Ahora los gatos callejeros están organizados en colonias y unas muchachas generosas se encargan de llevarles el alimento para que los queridos felinos no sufran. Hace años, casi todos los gatos eran callejeros y huérfanos de madrinas. Salvo Lola de la de los gatos no había nadie que se preocupara por ellos, por lo que merodeaban por los solares, por los cubos de basura y por donde pasaba el pescadero ambulante para conseguir el sustento.
Recuerdo que en mi infancia también abundaban los perros sin dueño, sin nombre y sin apellido, que llegaban a constituir un serio peligro para los ciudadanos cuando estaban hambrientos o tocados por la sed. Lo niños le temíamos mucho a los perros vagabundos por miedo a que nos contagiaran la rabia, que según la rumorología popular, podía llegar a ser mortal. La rabia y el tétanos encabezaban la lista de enfermedades peligrosas en nuestro inventario de niños callejeros. Cuando nos hacíamos una herida con una púa, con un alambre viejo o con un hierro oxidado, nos llevaban al Hospital o a la Casa de Socorro para que nos pusieran la temida inyección del tétanos.
Era frecuente que cuando estábamos jugando en medio de la calle y se acercaba un perro peligroso corriéramos hacia la primera ventana que tuviéramos a mano para subirnos en la reja y ponernos a salvo. De vez en cuando aparecía por nuestra calle el isocarro de la perrera municipal, un pequeño vehículo con alma de cerda donde iban encerrando a los perros que andaban solos por los barrios. Los funcionarios los cazaban con habilidad y los recluían para siempre en aquella prisión para animales que estaba a las espaldas del Ayuntamiento.
A veces, cuando íbamos a beber agua al caño de la perrera, veíamos como sufrían aquellos animales indefensos que seguramente estaban a la espera del veredicto final, como esos reos que veíamos en las películas americanas condenados a la pena capital.
Algunos teníamos un gato en la casa, no porque sintiéramos un cariño especial sobre la especie felina, sino porque como en casi todos los hogares teníamos ratones y cucarachas, un gato venía muy bien para mantenerlos a raya.
Al contrario de lo que ocurre hoy día, eran muy pocos los dueños de perros o gatos que los llevaban al veterinario y cumplían con todas las normas sanitarias. Al menos en mi barrio, nunca hubo ningún veterinario y sabíamos de la existencia de este oficio cuando llegaba la feria y se hablaba de toros.

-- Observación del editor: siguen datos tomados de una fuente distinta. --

Lemma rectStep_walk (ineq : Inequality) :
  forall (l out : list Pt) (s : Pt),
  exists r : list Pt,
    fst (fold_left (rectStep ineq) l (out, s)) = out ++ r
    /\ (forall v, In v r -> In v l \/ onBoundary ineq v)
    /\ (inside ineq s = true -> forallb (inside ineq) l = true -> r = l)
    /\ (inside ineq s = false ->
        forallb (fun p => negb (inside ineq p)) l = true -> r = []).
Proof.
  induction l as [|E l IH]; intros out s.
  - exists []. rewrite app_nil_r. repeat split; simpl; tauto.
  - cbn [fold_left]. unfold rectStep at 2. cbn [fst snd].
    destruct (inside ineq E) eqn:HE; destruct (inside ineq s) eqn:Hs; cbn [negb].
    + destruct (IH (out ++ [E]) E) as (r & Hr & Horig & Hall & Hnone).
      exists (E :: r). rewrite Hr, <- app_assoc. repeat split.
      * intros v [<- | Hv]; [left; left; reflexivity|].
        destruct (Horig v Hv) as [H | H]; [left; right; exact H | right; exact H].
      * intros _ Hl. cbn [forallb] in Hl. apply andb_true_iff in Hl.
        rewrite (Hall HE (proj2 Hl)). reflexivity.
      * discriminate.
    + destruct (IH ((out ++ [inter ineq s E]) ++ [E]) E) as (r & Hr & Horig & Hall & Hnone).
      exists (inter ineq s E :: E :: r). rewrite Hr, <- !app_assoc. repeat split.
      * intros v [<- | [<- | Hv]].
        -- destruct (inter_cases ineq s E) as [-> | H];
             [left; left; reflexivity | right; exact H].
        -- left. left. reflexivity.
        -- destruct (Horig v Hv) as [H | H]; [left; right; exact H | right; exact H].
      * discriminate.
      * intros _ Hl. cbn [forallb] in Hl. rewrite HE in Hl. discriminate.
    + destruct (IH (out ++ [inter ineq s E]) E) as (r & Hr & Horig & Hall & Hnone).
      exists (inter ineq s E :: r). rewrite Hr, <- app_assoc. repeat split.
      * intros v [<- | Hv].
        -- destruct (inter_cases ineq s E) as [-> | H];
             [left; left; reflexivity | right; exact H].
        -- destruct (Horig v Hv) as [H | H]; [left; right; exact H | right; exact H].
      * intros _ Hl. cbn [forallb] in Hl. rewrite HE in Hl. discriminate.
      * discriminate.
    + destruct (IH out E) as (r & Hr & Horig & Hall & Hnone).
      exists r. rewrite Hr. repeat split.
      * intros v Hv.
        destruct (Horig v Hv) as [H | H]; [left; right; exact H | right; exact H].
      * discriminate.
      * intros _ Hl. cbn [forallb] in Hl. rewrite HE in Hl. cbn [negb andb] in Hl.
        apply Hnone; [exact HE | exact Hl].
Qed.

(** X23: [clipRectByHalfPlane] returns the four corners when the half-plane
    accepts them all and the empty list when it rejects them all; in every
    case, in exact arithmetic, each vertex it returns is a corner of the
    domain or a point of the boundary line. *)
Theorem clipRect_cases (dom : Domain2D) (ineq : Inequality) :
  (forallb (inside ineq) (corners dom) = true ->
   clipRectByHalfPlane dom ineq = corners dom)
  /\ (forallb (fun p => negb (inside ineq p)) (corners dom) = true ->
      clipRectByHalfPlane dom ineq = [])
  /\ (forall v, In v (clipRectByHalfPlane dom ineq) ->
                In v (corners dom) \/ onBoundary ineq v).
Proof.
  unfold clipRectByHalfPlane. fold (corners dom).
  destruct (rectStep_walk ineq (corners dom) [] (mkPt (xmin dom) (ymax dom)))
    as (r & Hr & Horig & Hall & Hnone).
  rewrite Hr. cbn [app]. split; [|split].
  - intro H. apply Hall; [|exact H].
    unfold corners in H. cbn [forallb] in H.
    repeat (apply andb_true_iff in H; destruct H as [? H]). assumption.
  - intro H. apply Hnone; [|exact H].
    unfold corners in H. cbn [forallb] in H.
    repeat (apply andb_true_iff in H; destruct H as [? H]).
    apply negb_true_iff. assumption.
  - exact Horig.
Qed.

Lemma clipRect_cases_witness :
  clipRectByHalfPlane (mkDomain 0 12 0 12 1) (mkInequality 1 1 30 CLe)
  = corners (mkDomain 0 12 0 12 1).
Proof.
  apply (clipRect_cases (mkDomain 0 12 0 12 1) (mkInequality 1 1 30 CLe)).
  reflexivity.
Defined.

En esa fauna que poblaba nuestras calles estaban las gallinas y los conejos que casi todas las familias criaban en una cajonera de la azotea para organizar algún festín cuando llegaba una fecha señalada. Se alimentaban con los desperdicios de la comida, por lo que siempre era un buen negocio tenerlos: costaban poco y daban grandes resultados.
Tampoco faltaban las cabras, tan presentes en las calles de Almería en los años de la posguerra, antes de que fueran perseguidas por las autoridades.
La venta ambulante de leche, en la que el pastor ordeñaba las cabras delante del cliente, se mantuvo durante décadas como una actividad comercial habitual en las calles de Almería.
Este tipo de comercio vivió sus días de mayor actividad durante la posguerra, cuando para muchas familias pobres la leche de cabra fue el alimento básico para sacar a sus hijos adelante. Una escena repetida en la Almería de la época era la de las mujeres, con sus cacharras y sus cazos en la mano, aguardando la llegada del cabrero para comprar la leche.
Esos años de escasez también lo fueron de estrecha vigilancia por parte de las autoridades, que trataron de regular la venta para evitar el fraude. El uno de abril de 1940 se prohibió expender la leche en las casas particulares y se obligó a los dueños de los rebaños a llevar el ganado a las nuevas paradas que organizó el entonces alcalde, Vicente Navarro Gay. El alcalde cambió los puntos para la venta de la leche que sobrevivían desde los años treinta, en un intento de alejar las cabras del centro de la ciudad para evitar así los malos olores y el rastro de excrementos que dejaban a su paso.